Lemma ttl_subset_sweep_step key :
  preserves (@ttl_subset value) (del_store key ;; del_ttl_store key).
Proof.
  intros w Hw. unfold bind.
  destruct (in_dec string_dec key (keys (store w))) as [Hs|Hs].
  - rewrite (del_store_present _ _ Hs).
    destruct (in_dec string_dec key
                (keys (ttl_store (with_store (dict_remove key (store w)) w))))
      as [Ht|Ht].
    + rewrite (del_ttl_store_present _ _ Ht).
      intros k. fields. rewrite !keys_remove. intros [Hne Hk]. auto.
    + rewrite (del_ttl_store_absent _ _ Ht).
      intros k. fields. rewrite keys_remove. intros Hk.
      split; [|now apply Hw]. intros ->. now apply Ht.
  - rewrite (del_store_absent _ _ Hs). exact Hw.
Qed.

Lemma ttl_subset_insert key v ttl now :
  preserves (@ttl_subset value) (insert_entry key v ttl now).
Proof.
  intros w Hw k. unfold insert_entry, bind, modify, ret.
  destruct (truthy ttl); fields; rewrite !keys_set; intuition.
Qed.

Lemma ttl_subset_delete_locked key :
  preserves (@ttl_subset value) (delete_locked key).
Proof.
  intros w Hw. unfold delete_locked. unfold bind at 1. unfold get_world at 1.
  destruct (dict_mem key (store w)) eqn:Hm; [|exact Hw]. cbn [negb].
  apply dict_mem_In in Hm.
  unfold bind at 1. rewrite (del_store_present _ _ Hm).
  unfold bind, get_world.
  set (w1 := with_store (dict_remove key (store w)) w).
  destruct (dict_mem key (ttl_store w1)) eqn:Ht.
  - apply dict_mem_In in Ht. rewrite (del_ttl_store_present _ _ Ht).
    subst w1. intros k. fields. rewrite !keys_remove. intros [Hne Hk]. auto.
  - apply dict_mem_false in Ht.
    subst w1. intros k. fields. rewrite keys_remove. intros Hk.
    split; [|now apply Hw]. intros ->. now apply Ht.
Qed.

Lemma ttl_subset_batch_item ttl now (kv : string * value) :
  preserves (@ttl_subset value) (batch_item ttl now kv).
Proof.
  destruct kv as [key v]. unfold batch_item.
  destruct (32 <? String.length key); [apply preserves_raise|].
  destruct (16 * 1024 <? dumps_len v); [apply preserves_raise|].
  apply preserves_with_world. intros w Hw.
  destruct (dict_mem key (store w)); [exact Hw|].
  now apply ttl_subset_insert.
Qed.
(** * QuickIM: the QPROTO wire codec and the server's session engine

    A shallow embedding of [protocol.py] (binary framing, the message
    variants, [encode_message], [decode_message], [recv_message]) and of
    the connection handling in [server.py] ([ClientSession], the client
    registry, the handlers, the per-connection read loop and its cleanup),
    followed by the properties established about them.

    - Part I: the codec.  Part II: the server, over an abstract store, and
      an in-memory store to run it on.
    - Part III: encoding and decoding (round trip, rejected frames, what
      the decoder and [recv_message] guarantee about a message).
    - Part IV: the effects of the handlers and the invariants of the
      server state.
    - Part V: the handlers in the states the server gets into, and runs of
      whole connections.
    - Part VI: further properties: the domain and the layout of a frame,
      sending and receiving over a stream, what the handlers leave alone,
      whole connections, and the single requests.

    Conventions.
    - A Python [bytes] value is a [list Z] whose elements are meant to lie in
      [0, 255]; a Python [str] is the list of its code points.
    - A Python exception is a value [Raise e] of the [result] type; [None] is
      [None].
    - Object state ([BinaryReader], the server) is threaded explicitly.  A
      handler runs from start to end without another connection's handler
      in between; the one place where the source leaves the registry lock
      in the middle of a handler, [_handle_login], is cut in two there
      ([login_after_check]). *)

From Stdlib Require Import String Ascii.
From Stdlib Require Import ZArith List Bool Lia Arith.
Import ListNotations.
(** * ApplyGuardrail for streaming and long-context text

    A shallow embedding of the helper functions of the notebook
    [Apply_Guardrail_with_Streaming_and_Long_Context.ipynb]:

    - [check_severe_violations], [is_policy_assessement_blocked] and
      [apply_guardrail]            (the unit evaluator),
    - [apply_guardrail_full_text]  (the batch chunker, built on
      [textwrap.wrap]),
    - [stream_conversation]        (the stream dispatcher),
    - [generate]                   (the caller that opens the stream and
      catches [ClientError]),

    and of [get_local_path] of the notebook [Claude-3 Haiku Fine-Tuning
    Training and Validation Data Validator.ipynb] (module [Validator]).

    Conventions of the embedding.

    - A Python [str] is a [string]; a character is one of the 256 code
      points of [ascii] (texts of Latin-1 characters).  [len] is
      [String.length].
    - The two SDK calls are the only effects that matter for the results:
      [bedrock_runtime.apply_guardrail] is a parameter that maps a request
      and the state of the outside world to an outcome and a new state of
      the world; the event stream obtained from
      [bedrock_runtime.converse_stream] is a list of events.  Every request
      sent is appended to a log, so that "how many calls, with what
      content" is a property of a run.
    - Exceptions ([KeyError], [UnboundLocalError], the SDK's
      [ClientError]) are the [Raised] results of a small state-and-error
      monad.
    - [print] writes to standard output only; output is not modelled.  An
      f-string subscript that can raise is kept as a check. *)

From Stdlib Require Import String Ascii List Arith NArith Bool Lia.
Import ListNotations.

Set Implicit Arguments.

Local Open Scope string_scope.
Local Open Scope list_scope.

(** ** Configuration *)

Definition TEXT_UNIT : nat := 1000.      (* characters *)
Definition LIMIT_TEXT_UNIT : nat := 25.

(** ** Data model: requests and responses of [ApplyGuardrail] *)

(** One violation entry of a policy: [violation['action']]. *)
Module Finding.
Record t := mk { action : string }.
End Finding.

(** [assessment['topicPolicy']], read through [['topics']]. *)
Module TopicPolicy.
Record t := mk { topics : list Finding.t }.
End TopicPolicy.

(** [assessment['wordPolicy']]; both keys are tested with [in]. *)
Module WordPolicy.
Record t := mk { customWords : option (list Finding.t);
                   managedWordLists : option (list Finding.t) }.
End WordPolicy.

(** [assessment['sensitiveInformationPolicy']]; both keys are tested. *)
Module SensitiveInformationPolicy.
Record t := mk { piiEntities : option (list Finding.t);
                   regexes : option (list Finding.t) }.
End SensitiveInformationPolicy.

(** [assessment['contentPolicy']], read through [['filters']]. *)
Module ContentPolicy.
Record t := mk { filters : list Finding.t }.
End ContentPolicy.

(** One element of [response['assessments']]: a dict in which each policy
    key may be present or absent. *)
Module Assessment.
Record t := mk {
    topicPolicy : option TopicPolicy.t;
    wordPolicy : option WordPolicy.t;
    sensitiveInformationPolicy : option SensitiveInformationPolicy.t;
    contentPolicy : option ContentPolicy.t }.
Definition empty : t := mk None None None None.
End Assessment.

(** One element of [response['outputs']]. *)
Module Output.
Record t := mk { text : string }.
End Output.

(** [response['usage']]: the billing counters, never inspected. *)
Module Usage.
Record t := mk { topicPolicyUnits : nat;
                   contentPolicyUnits : nat;
                   wordPolicyUnits : nat;
                   sensitiveInformationPolicyUnits : nat }.
Definition zero : t := mk 0 0 0 0.
End Usage.

(** The keyword arguments of [bedrock_runtime.apply_guardrail]; [content]
    is the [text] of [[{"text": {"text": text}}]]. *)
Module Request.
Record t := mk { guardrailIdentifier : string;
                   guardrailVersion : string;
                   source : string;
                   content : string }.
End Request.

Module Response.
Record t := mk { action : string;
                   outputs : list Output.t;
                   assessments : list Assessment.t;
                   usage : Usage.t }.
End Response.

(** ** Exceptions and the monad of a run *)

Inductive Exn : Type :=
| ClientError (message : string)
| KeyError (key : string)
| UnboundLocalError (name : string).

Inductive Result (A : Type) : Type :=
| Returned (a : A)
| Raised (e : Exn).
Arguments Returned {A} a.
Arguments Raised {A} e.

(** The state threaded through a run: the requests sent so far to
    [ApplyGuardrail], oldest first, and the state of the outside world. *)
Record Env (World : Type) := mkEnv { sent : list Request.t; world : World }.

Definition M (World A : Type) : Type := Env World -> Result A * Env World.

Definition ret {World A} (a : A) : M World A := fun s => (Returned a, s).

Definition raise {World A} (e : Exn) : M World A := fun s => (Raised e, s).

Definition bind {World A B} (m : M World A) (k : A -> M World B) : M World B :=
  fun s => match m s with
           | (Returned a, s') => k a s'
           | (Raised e, s') => (Raised e, s')
           end.

Declare Scope run_scope.
Delimit Scope run_scope with run.
Notation "x <- m ;; k" := (bind m (fun x => k))
  (at level 61, m at next level, right associativity) : run_scope.
Notation "' p <- m ;; k" := (bind m (fun x => let p := x in k))
  (at level 61, p pattern, m at next level, right associativity) : run_scope.
Local Open Scope run_scope.

(** ** The unit evaluator *)

(** [sum] of a list of Python integers (or of booleans counted as 0/1). *)
Definition sum (l : list nat) : nat := fold_left Nat.add l 0.

Definition check_severe_violations (violations : list Finding.t) : nat :=
  let severe_violations :=
    map (fun violation => (Finding.action violation =? "BLOCKED")) violations in
  sum (map (fun b : bool => if b then 1 else 0) severe_violations).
------------------------------------------------------------------------
WORK ORDER: Beginning with the line that holds "Definition check_severe_violations (violations" and ending with the last line of the material, output each line exactly and nothing beyond them.

RESPONSE BOX:
Definition check_severe_violations (violations : list Finding.t) : nat :=
  let severe_violations :=
    map (fun violation => (Finding.action violation =? "BLOCKED")) violations in
  sum (map (fun b : bool => if b then 1 else 0) severe_violations).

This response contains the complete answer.